Se queremos fazer a vontade de Deus, precisamos entender a sua mente. O Deus soberano não é tirano. O Deus inteligente não anula a nossa inteligência. O Deus amoroso não toma decisões por nós, pois que nos fez livres.
Não pensemos na vontade de Deus como um pacote fechado que precisamos abrir. Antes, pensemos nesta vontade como o desejo de Deus para nós e para a humanidade.

Passo 2
Disponha-se a confiar na vontade de Deus.
Depois de conhecida a vontade Deus, universal ou particular, precisamos nos dispor a confiar nela, o que significa nos dispormos a fazer esta vontade. Se buscamos conhecer Esta vontade e não nos dispomos a fazê-la, estamos brincando com Deus.
Mesmo que a vontade de Deus não coincida com a nossa
, nosso compromisso deve ser cumpri-la.

Passo 3
Disponha-se a gastar tempo em oração.
Só orando poderemos evitar que nossas vontades sejam transformadas por nós em vontade de Deus.
Não basta orar “se for da vontade de Deus” ou “Se Deus quiser”. Precisamos reservar tempo para perguntar a Ele qual é a Sua vontade. Se queremos obedecer, precisamos saber qual é a ordem a ser cumprida.

Passo 4
Disponha-se a estudar sistematicamente a Bíblia.
A Bíblia é o sinal de trânsito de Deus. Precisamos conhecer este Código, que só conheceremos estudando.
Como no caso da oração, isto exige tempo e disciplina.

Passo 5
Disponha-se a usar competentemente a sua inteligência.
Fomos feitos capazes para discernir a vontade de Deus. Éramos assim até nos rebelarmos contra Deus, abrindo mão de nossos direitos e os transferindo para a serpente.
Assim, nossa incompetência em entender a vontade de Deus decorre de um fato histórico e atual: nossa razão foi e está corrompida. Deus nos deu a capacidade de pensar/pesar os lados de uma questão para tomrar decisões sempre corretas. No entanto, esta capacidade foi corrompida pelo pecado. Esta vontade foi feita para coincidir com a vontade de Deus, já que somos sua imagem e semelhança. Por isto, não podemos discernir com perfeição a mente de Deus.
O pecado corrompeu a nossa vontade, mas não nos cassou a inteligência. Quanto mais a usamos, mais nos tornamos a imagem de Deus, mais nos aproximamos dEle. Não há nada de errado em usar a inteligência, pelo contrário. Se a usamos em conjunto com a oração e com a leitura da Bíblia, ambas atividades que requerem também a razão, discernimos mais claramente a vontade de Deus para nossas vidas.

Passo 6
Disponha-se a ouvir as experiências dos outros.
Algumas pessoas passaram por experiências próximas às nossas.

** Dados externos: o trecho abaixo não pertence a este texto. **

(** A complete frame whose payload does not match its checksum. *)
Lemma scan_bad_checksum fuel cfg k n payload crc rest offset s :
  is_u16 k -> is_u32 n -> is_u32 (len payload) -> is_u32 crc -> hash payload <> crc ->
  exists s' m,
    scan_frames (S fuel) cfg (encode_frame_header k n (len payload) crc ++ payload ++ rest) offset s
    = (s', offset, EndError (Corruption offset m)).
Proof.
  intros Hk Hn Hl Hc Hne. set (hd := encode_frame_header k n (len payload) crc).
  assert (Hh : length hd = 24%nat) by apply length_frame_header.
  assert (Hrem : len (hd ++ payload ++ rest) = 24 + len payload + len rest)
    by (unfold zlen; rewrite !length_app; lia).
  pose proof (zlen_nonneg rest). pose proof (zlen_nonneg payload).
  cbn [scan_frames]. rewrite Hrem. change (Z.of_nat FRAME_HEADER_BYTES) with 24.
  destruct (Z.eqb_spec (24 + len payload + len rest) 0); [lia|].
  destruct (Z.ltb_spec (24 + len payload + len rest) 24); [lia|].
  rewrite (take_app_length' hd) by done. unfold hd at 1. rewrite check_frame_header_layout by done.
  unfold st_bind at 1.
  destruct (check_frame_kind cfg offset k n (len payload) s) as [s1 [[]|e]] eqn:Ek.
  2: { assert (Hcp : halts offset (check_frame_kind cfg offset k n (len payload)))
         by (unfold check_frame_kind; halts_tac).
       destruct (Hcp _ _ _ Ek) as [_ [m ->]]. eauto. }
  cbn [st_ret payload_len payload_checksum].
  destruct (Z.ltb_spec (24 + len payload + len rest) (24 + len payload)); [lia|].
  assert (Hsl : slice FRAME_HEADER_BYTES (Z.to_nat (24 + len payload)) (hd ++ payload ++ rest) = payload).
  { replace (Z.to_nat (24 + len payload)) with (24 + length payload)%nat by (unfold zlen; lia).
    unfold FRAME_HEADER_BYTES. rewrite <- Hh. by apply slice_app_at. }
  rewrite Hsl. unfold st_bind at 1. destruct (Z.eqb_spec (hash payload) crc); [done|]. cbn [negb stop_if].
  unfold stop_or_corruption, halt. eauto.
Qed.

(** A log with such a frame, at any place, does not open: recovery reports
    the frame's offset and leaves the file as it is. *)
Lemma recover_bad_checksum cfg ro fs k n payload crc rest s f :
  faults f = [] -> Forall typed_frame fs -> replay_frames cfg 16 fs init_scan = (s, Ok tt) ->
  is_u16 k -> is_u32 n -> is_u32 (len payload) -> is_u32 crc -> hash payload <> crc ->
  contents f = database_header ++ frames_bytes fs ++ encode_frame_header k n (len payload) crc ++ payload ++ rest ->
  exists m, scan_log cfg (Recover ro) f = (f, Err (Corruption (16 + len (frames_bytes fs)) m)).
Proof.
  intros Hf Ht Hr Hk Hn Hl Hc Hne Hcont. set (bad := encode_frame_header k n (len payload) crc) in *.
  unfold scan_log, st_bind at 1. rewrite f_read_all_ok, Hcont by done.
  unfold st_bind, st_lift. rewrite check_database_header_ok. unfold scan_file.
  assert (Hdrop : drop DATABASE_HEADER_BYTES (database_header ++ frames_bytes fs ++ bad ++ payload ++ rest)
                  = frames_bytes fs ++ bad ++ payload ++ rest)
    by (apply drop_app_length'; by rewrite length_database_header).
  rewrite Hdrop. set (tail := bad ++ payload ++ rest).
  assert (Hbl : length bad = 24%nat) by apply length_frame_header.
  assert (Hfs : (length fs <= length (frames_bytes fs))%nat).
  { clear. induction fs as [|g fs IH]; [done|]. rewrite frames_bytes_cons, length_app, length_frame_bytes. simpl. lia. }
  replace (S (length (database_header ++ frames_bytes fs ++ tail)))
    with (length fs + S (length (database_header ++ frames_bytes fs ++ tail) - length fs))%nat
    by (rewrite !length_app; lia).
  rewrite (scan_frames_app _ cfg fs tail 16 _ s Ht Hr).
  destruct (scan_bad_checksum (length (database_header ++ frames_bytes fs ++ tail) - length fs) cfg k n payload crc
              rest (16 + len (frames_bytes fs)) s Hk Hn Hl Hc Hne) as (s' & m & Hs).
  fold bad in Hs. fold tail in Hs. rewrite Hs. eauto.
Qed.

(** Recovery of any file with a valid header ends, and either succeeds or
    reports corruption at an offset inside the file, which it leaves alone. *)
Lemma recover_total cfg ro f :
  faults f = [] -> is_bytes (contents f) -> check_database_header (contents f) = Ok tt ->
  (exists f' scan, scan_log cfg (Recover ro) f = (f', Ok scan)) \/
  (exists o m, scan_log cfg (Recover ro) f = (f, Err (Corruption o m)) /\ 16 <= o < len (contents f)).
Proof.
  intros Hf Hb Hh. pose proof (check_database_header_len _ Hh) as Hlen.
  unfold scan_log, st_bind, st_lift. rewrite f_read_all_ok, Hh by done.
  destruct (scan_file cfg (contents f)) as [[s offset] stop] eqn:E.
  destruct (scan_file_prefix cfg _ _ _ _ Hb Hlen E) as (Hoff & Hend & _).
  destruct stop as [|tail n|e].
  - left. by eexists _, _.
  - left. destruct ro; [by eexists _, _|]. unfold f_set_len, f_sync, f_call, next_fault, st_bind.
    rewrite Hf. simpl. rewrite Hf. by eexists _, _.
  - right. destruct (scan_frames_reason (S (length (contents f))) cfg (drop DATABASE_HEADER_BYTES (contents f)) 16 _ s offset (EndError e)
      ltac:(by apply Forall_drop) ltac:(rewrite length_drop; lia) E ltac:(done)) as [_ He].
    destruct (He e eq_refl) as [m ->]. exists offset, m. split; [reflexivity|].
    assert (offset <> len (contents f)) by (intros Heq; by apply Hend in Heq). lia.
Qed.
End Damage.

Por que não as ouvir?
Eis o que devemos fazer: ouvir as experiências dos outros, cotejanda-as entre si; considerando-as junto com nossas orações; conferindo-as com as experiências milenares da Bíblia.
Devemos tomar cuidado para nos tornarmos dependentes das experiências e conselhos dos outros. As decisões são sempre individuais.

Passo 7
Disponha-se a correr os riscos das decisões.
Quando estamos dispostos a agir segundo a vontade de Deus, mesmo que erremos, Ele cuidará de nós.
Todas as grandes decisões da vida devemos tomá-las de acordo com a vontade de Deus.

5. CONCLUSÃO
Nosso compromisso básico é transformar as nossas vontades para podermos experimentar a perfeita vontade de Deus (Rm 12.2 — transformai-vos pela renovação da vossa mente, para que experimenteis qual seja a boa, agradável, e perfeita vontade de Deus.)
A perfeita vontade de Deus consiste em reconhecermos que só fazemos aquilo que Ele quer, como ensina Tiago, e que, também como ensina Tiago, devemos nos empenhar em fazer a Sua vontade, que é fazer o bem, vivendo segund os seus valores..

INDICAÇÕES BIBLIOGRÁFICAS
SMITH, M. Blaine. Conhecendo a vontade de Deus. São Paulo: Mundo Cristão, 1998.
AZEVEDO, Israel Belo de. Como Deus age. São Paulo: Exodus, 1997.